А.Т.: Я бы сказал, что здесь несколько принципиально важных моментов. Первое. Трудно найти более далеких друг от друга авторов при всем внешнем сходстве, чем Ницше и Розанов. Здесь, если угодно, эффект внешней схожести. Как легко играть в первоначальное поверхностное сопоставление Розанова и Ницше, Розанова и Фрейда…

— Нет-нет-нет, я ни в коем случае не предлагаю этой линии.
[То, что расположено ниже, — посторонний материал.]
Lemma drain_spec a0 ep major (Q : Z -> Prop) fuel cursor g :
  markable a0 -> (forall s t e, Q s -> points a0 s t -> object (mem a0) t = Some e -> wanted major e = true -> Q t) ->
  marking a0 ep major g -> (forall s, s ∈ queue g -> Q s) ->
  (forall i s ref e, (i < cursor)%nat -> queue g !! i = Some s -> stores a0 s ref -> resolveObject (mem a0) ref = Ok e -> wanted major e = true -> slot ref ∈ queue g) ->
  (length (occupied (dir a0)) < fuel + cursor)%nat ->
  exists g', drain_loop fuel cursor major g = (Ok tt, g') /\ marking a0 ep major g' /\ (forall s, s ∈ queue g -> s ∈ queue g') /\ (forall s, s ∈ queue g' -> Q s) /\
    forall s ref e, s ∈ queue g' -> stores a0 s ref -> resolveObject (mem a0) ref = Ok e -> wanted major e = true -> slot ref ∈ queue g'.
Proof.
  intros B HQ. revert cursor g. induction fuel as [|fuel IH]; intros cursor g M Hq Hdone Hfuel; cbn [drain_loop].
  all: destruct (queue g !! cursor) as [s|] eqn:Hs.
  - exfalso. apply lookup_lt_Some in Hs. assert (queue g ⊆+ occupied (dir a0)) as Hsub%submseteq_length; [|lia].
    apply NoDup_submseteq; [apply M|]. intros t Ht. destruct (mk_wanted _ _ _ _ M t Ht) as (f & Hf & Hfs & _). by eapply B.
  - exists g. repeat (split; [done|]). intros s ref e [i Hi]%list_elem_of_lookup. eapply Hdone; [|exact Hi]. apply lookup_lt_Some in Hi. apply lookup_ge_None in Hs. lia.
  - pose proof (mk_same _ _ _ _ M) as Sm. destruct (marks_only_fields _ _ Sm) as (Em & _). assert (s ∈ queue g) as Hin by by eapply list_elem_of_lookup_2.
    destruct (mk_wanted _ _ _ _ M s Hin) as (e & He & Hst & Hw). rewrite Em, He, bool_decide_true by done. rewrite (proj2 (mk_marked _ _ _ _ M s e He Hst) Hin), (mk_epoch _ _ _ _ M), Z.eqb_refl.
    cbn [negb orb]. fold (wanted major e). rewrite Hw. destruct (traceObject_spec a0 ep major g s e B M He Hst) as (g1 & refs & E1 & M1 & By & C & Hrefs).
    rewrite (gc_bind_ok _ _ _ _ _ E1). pose proof By as [[new En] Hnew]. destruct (IH (S cursor) g1 M1) as (g' & E' & M' & Hk' & Hq' & Hc'); [| |lia|].
    + intros t Ht. destruct (Hnew t Ht) as [Hold|(ref & Href & <-)]; [by apply Hq|]. destruct (mk_wanted _ _ _ _ M1 _ Ht) as (f & Hf & _ & Hfw).
      eapply (HQ s _ f); [by apply Hq| |done|done]. exists ref. split; [by apply Hrefs|done].
    + intros i t ref f Hi Hit Hst' Hr Hwf. assert (queue g !! i = Some t) as Hit'.
      { rewrite En in Hit. rewrite lookup_app_l in Hit; [done|]. apply lookup_lt_Some in Hs. lia. }
      destruct (decide (i = cursor)) as [->|Hne].
      * assert (t = s) as -> by congruence. eapply C; [by apply Hrefs|done|done].
      * eapply marked_by_keeps; [exact By|]. eapply (Hdone i t); [lia|done|done|done|done].
    + exists g'. split; [done|]. split; [done|]. split; [|done]. intros t Ht. apply Hk'. by eapply marked_by_keeps.
  - exists g. repeat (split; [done|]). intros s ref e [i Hi]%list_elem_of_lookup. eapply Hdone; [|exact Hi]. apply lookup_lt_Some in Hi. apply lookup_ge_None in Hs. lia.
Qed.

(** ** The marking phase *)

(** Roots are nil or resolve. *)
Definition roots_ok (a0 : allocator) (roots : list guestRef) : Prop :=
  forall root, root ∈ roots -> is_null root = true \/ valid root = true /\ exists e, resolveObject (mem a0) root = Ok e.

Lemma valid_null ref : valid ref = true -> is_null ref = false.
Proof. unfold valid, is_null. destruct (slot ref =? 0), (generation ref =? 0); done. Qed.

Lemma null_valid ref : is_null ref = true -> valid ref = false.
Proof. unfold valid, is_null. destruct (slot ref =? 0), (generation ref =? 0); done. Qed.

Definition live_roots (roots : list guestRef) : list guestRef := List.filter (fun ref => negb (is_null ref)) roots.

Lemma mark_roots_spec a0 ep major roots g :
  markable a0 -> marking a0 ep major g -> roots_ok a0 roots ->
  exists g', mark_roots roots major g = (Ok tt, g') /\ marking a0 ep major g' /\ marked_by (live_roots roots) g g' /\ covers a0 major (live_roots roots) g'.
Proof.
  intros B. revert g. induction roots as [|root roots IH]; intros g M Hr.
  { exists g. split; [done|]. split; [done|]. split; [apply marked_by_refl|]. intros ref e []%not_elem_of_nil. }
  cbn [mark_roots]. unfold live_roots in *. cbn [List.filter]. assert (roots_ok a0 roots) as Hr' by (intros r Hin; apply Hr; by right).
  destruct (Hr root) as [Hn|[Hv [e He]]]; [by left| |].
  - rewrite (null_valid _ Hn), Hn. cbn [negb gc_guard]. unfold gc_bind. cbn [gc_return]. by apply IH.
  - rewrite Hv, (valid_null _ Hv). cbn [negb].
    assert (marking a0 ep major (set_counts count_root g)) as M0 by by apply marking_counts.
    destruct (markReference_spec a0 ep major _ root e B M0 Hv He) as (g1 & E1 & M1 & By1 & C1).
    destruct (IH g1 M1 Hr') as (g2 & E2 & M2 & By2 & C2).
    exists g2. split; [unfold gc_bind; cbn [gc_modify]; by rewrite E1|]. split; [done|]. split; [exact (marked_by_trans [root] _ g g1 g2 By1 By2)|].
    intros ref f [->|Href]%elem_of_cons Hf Hw; [|by eapply C2]. assert (f = e) as -> by congruence. eapply marked_by_keeps; [exact By2|by apply C1].
Qed.

(** The marks of earlier collections. *)
Definition marks_old (g : collector) : Prop :=
  0 <= epoch g < 2 ^ 64 /\
  forall s e, object (mem (owner g)) s = Some e -> obj_state e = managedPublished -> 0 <= marked (meta (dir (owner g)) s) <= epoch g.

Lemma reset_marks slots a0 a :
  marks_only a0 a -> (forall s, s ∈ slots -> is_Some (object (mem a0) s)) ->
  let b := foldl (fun a s => match object (mem a) s with Some _ => update_meta s (with_marked 0) a | None => a end) a slots in
  marks_only a0 b /\ (forall s, s ∈ slots -> marked (meta (dir b) s) = 0) /\ (forall s, s ∉ slots -> marked (meta (dir b) s) = marked (meta (dir a) s)).
Proof.
  revert a. induction slots as [|t slots IH]; intros a S Hs; [split; [done|split; [intros s []%not_elem_of_nil|done]]|].
  cbn [foldl]. destruct (marks_only_fields _ _ S) as (Em & _). destruct (Hs t) as [e He]; [by left|]. rewrite Em, He.
  destruct (IH (update_meta t (with_marked 0) a)) as (S' & H1 & H2); [by apply marks_only_step|intros s Hin; apply Hs; by right|].
  split; [done|]. split.
  - intros s Hin. destruct (decide (s ∈ slots)) as [?|Hn]; [by apply H1|]. apply elem_of_cons in Hin as [->|?]; [|done]. rewrite H2 by done. cbn. by rewrite meta_set_eq.
  - intros s [Hne Hn]%not_elem_of_cons. rewrite H2 by done. cbn. by rewrite meta_set_ne.
Qed.

Lemma nextCollectionEpoch_spec g :
  dir_ok (mem (owner g)) (dir (owner g)) -> marks_old g ->
  let g1 := nextCollectionEpoch g in
  marks_only (owner g) (owner g1) /\ 0 < epoch g1 < 2 ^ 64 /\
  (forall s e, object (mem (owner g)) s = Some e -> obj_state e = managedPublished -> marked (meta (dir (owner g1)) s) <> epoch g1) /\
  (epoch g < 2 ^ 64 - 1 -> epoch g1 = epoch g + 1 /\ owner g1 = owner g).
Proof.
  intros D [He Hm]. unfold nextCollectionEpoch. destruct (decide (epoch g = 2 ^ 64 - 1)) as [E|E].
  - assert (u64 (epoch g + 1) = 0) as -> by (by rewrite E). cbn [Z.eqb negb owner epoch].
    destruct (reset_marks (occupied (dir (owner g))) (owner g) (owner g) (marks_only_refl _)) as (S & H1 & _).
    { intros s [i Hi]%list_elem_of_lookup. destruct (dir_occupied _ _ D i s Hi) as (_ & e & Hoe & _). by eexists. }
    split; [done|]. split; [lia|]. split; [|lia]. intros s e Hs Hst. rewrite H1; [done|]. by eapply D.
  - rewrite u64_id by lia. rewrite (proj2 (Z.eqb_neq _ _)) by lia. cbn [negb owner epoch]. split; [apply marks_only_refl|]. split; [lia|].
    split; [|done]. intros s e Hs Hst. specialize (Hm s e Hs Hst). lia.
Qed.

(** The state in which marking starts. *)
Definition start_marking (g : collector) : collector :=
  let g := nextCollectionEpoch g in
  set_queue [] (set_counts (fun _ => mkCollection (controlBytes (led (owner g))) 0 0 0 0 0 0) g).

Lemma marking_start g major : dir_ok (mem (owner g)) (dir (owner g)) -> marks_old g ->
  marking (owner g) (epoch (nextCollectionEpoch g)) major (start_marking g).
Proof.
  intros D Hm. destruct (nextCollectionEpoch_spec g D Hm) as (S & _ & Hne & _). destruct (marks_only_fields _ _ S) as (_ & _ & El & _). unfold start_marking. split; cbn.
  - done.
  - exact S.
  - apply NoDup_nil_2.
  - intros s e Hs Hst. split; [|by intros []%not_elem_of_nil]. intros H. by destruct (Hne s e Hs Hst).
  - intros s []%not_elem_of_nil.
  - rewrite El. lia.
Qed.

(** Everything the roots reach through objects that are wanted. *)
Inductive reaches_wanted (a0 : allocator) (major : bool) (from : Z -> Prop) : Z -> Prop :=
| rw_root s : from s -> reaches_wanted a0 major from s
| rw_edge s t e : reaches_wanted a0 major from s -> points a0 s t -> object (mem a0) t = Some e -> wanted major e = true -> reaches_wanted a0 major from t.

(** Draining from a queue of marked objects marks exactly what they reach. *)
Lemma drainQueue_spec a0 ep major g :
  markable a0 -> marking a0 ep major g ->
  exists g', drainQueue major g = (Ok tt, g') /\ marking a0 ep major g' /\
    forall s, s ∈ queue g' <-> reaches_wanted a0 major (fun t => t ∈ queue g) s.
Proof.
  intros B M. destruct (marks_only_fields _ _ (mk_same _ _ _ _ M)) as (_ & _ & _ & _ & _ & _ & _ & _ & _ & Eo & _).
  destruct (drain_spec a0 ep major (reaches_wanted a0 major (fun t => t ∈ queue g)) (drain_fuel g) 0 g B) as (g' & E & M' & Hk & Hq & Hc).
  - intros s t e Hs Hp He Hw. by eapply rw_edge.
  - done.
  - intros s Hs. by apply rw_root.
  - intros i s ref e Hi. lia.
  - unfold drain_fuel. rewrite Eo. lia.
  - exists g'. split; [done|]. split; [done|]. intros s. split; [apply Hq|].
    induction 1 as [s Hs|s t e Hs IH (ref & Hst & <-) He Hw]; [by apply Hk|].
    destruct (gr_resolves _ (mb_graph _ B) s ref Hst) as [_ [f Hf]]. pose proof Hf as (Hf' & _)%resolve_ok. assert (f = e) as -> by congruence. by eapply Hc.
Qed.
(* ===== verification/CollectorPages.v ===== *)
(** * What the collector relies on of pages (src/runtime/managed_gc.go)

    Nursery pages have empty partners; the cells of old pages are counted and their free cells are empty; the
    lists of pages with free cells name such pages.  Freeing objects and giving empty pages back keep this. *)

From S2P Require Import Prelude GoStd GoBytes Heap Allocator AllocatorSafe AllocatorRun Collector.

#[local] Arguments Z.to_nat : simpl never.

(** The cells of an old page that hold an object. *)
Definition full_cells (x : pageMeta) : Z := Z.of_nat (length (List.filter (fun s => negb (s =? 0)) (entries x))).

(** An old page of cells of [2 ^ k] bytes. *)
Record cells_ok (p : managedPage) (x : pageMeta) (k : Z) : Prop := {
  ce_class : 3 <= k <= 16 /\ pclass x = 2 ^ k;
  ce_data : Z.of_nat (length (data p)) = managedPageBytes /\ managedPageBytes <= managedCardBytes * Z.of_nat (length (cards p));
  ce_entries : Z.of_nat (length (entries x)) * 2 ^ k = managedPageBytes;
  ce_free : forall i, i ∈ pfree x -> 0 <= i /\ entries x !! Z.to_nat i = Some 0;
  ce_nodup : NoDup (pfree x);
  ce_used : used x = 2 ^ k * full_cells x
}.

(** The partner of a nursery page: a spare page of the same size. *)
Record partner_ok (h : managedHeap) (g : paging) (q : Z) : Prop := {
  pa_nonneg : 0 <= q;
  pa_page : exists p y, pages h !! Z.to_nat q = Some p /\ pmetas g !! Z.to_nat q = Some y /\ Z.of_nat (length (data p)) = managedPageBytes /\ kind y = managedSparePage
}.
А.Т.: Здесь мне представляется расхождение по существу. Первый момент, с чего бы я начал, и это, на мой взгляд, совершенно принципиальная вещь: для Ницше Бог умер, для Розанова Бог в принципе умереть не может. Ключевой вопрос, который бросает Розанов христианству, заключается в том, что как раз христианство создает пустоту в мире. Если угодно, это христианство атеистично. Как раз атеизм, нигилизм, позитивизм выводятся из христианства в одной из ветвей розановской мысли. Здесь можно ввести в более широкий контекст, вообще в план розановской мысли последних 20 лет — то, что он формулирует начиная с 1898 года с разными уточнениями, как он затем напишет в письме Голлербаху весной 1918 года — когда он скажет, что суть он понял в 1898 году, а дальше где-то получалось говорить, где-то он хитрил, где-то отказывался. Понятно, что здесь спрямление, свойственное Розанову, и последующее переописание. Он регулярно по-разному описывает свой интеллектуальный путь, и это вещи, не противоречащие друг другу в данных описаниях. В Розанове важен один момент…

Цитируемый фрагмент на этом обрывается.